EXTRACTED ENTRIES
Lemma eyelid_run_ok freq strength calls :
  strength <> 0%Z -> Forall (fun c => eye_valid c.1 = true /\ c.2 <> 0%Z) calls ->
  timer_ok freq (streak calls) (eyelid_run freq strength calls).
Proof.
  intros Hs. induction calls as [|c calls IH] using rev_ind; intros Hc.
  { change (timer_ok freq [] EyelidSync_new). by constructor. }
  apply Forall_app in Hc as [Hc Hl]. apply list.Forall_cons in Hl as [[Hv Hn] _]. specialize (IH Hc).
  unfold eyelid_run, streak. rewrite !foldl_snoc. fold (eyelid_run freq strength calls) (streak calls).
  set (s := eyelid_run freq strength calls) in *. clearbody s.
  pose proof (eyelid_apply_cases freq c.2 strength c.1 s Hv Hs) as Hca. cbv zeta in Hca.
  pose proof (wink_timer_ok freq c.2 c.1 _ _ (timer_ok_init _ _ _ c.1 IH) Hn) as Ht.
  destruct (wink_timer freq c.2 c.1 _) as [w s2]. cbn [fst snd] in Hca.
  destruct (EyelidSync_Apply freq c.2 strength true c.1 s) as [out s']. destruct Hca as (E1 & E2 & _).
  destruct Ht as [[T1 T2 T3] _]. destruct c as [f now]. cbn [fst snd] in *.
  constructor; cbn; [by rewrite E1|by rewrite E2|done].
Qed.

WORK ITEM
Give back exactly the lines of the listing, starting with the first and ending with the one bearing "change (timer_ok freq". Add no other lines.

THE COMPLETED TASK
Lemma eyelid_run_ok freq strength calls :
  strength <> 0%Z -> Forall (fun c => eye_valid c.1 = true /\ c.2 <> 0%Z) calls ->
  timer_ok freq (streak calls) (eyelid_run freq strength calls).
Proof.
  intros Hs. induction calls as [|c calls IH] using rev_ind; intros Hc.
  { change (timer_ok freq [] EyelidSync_new). by constructor. }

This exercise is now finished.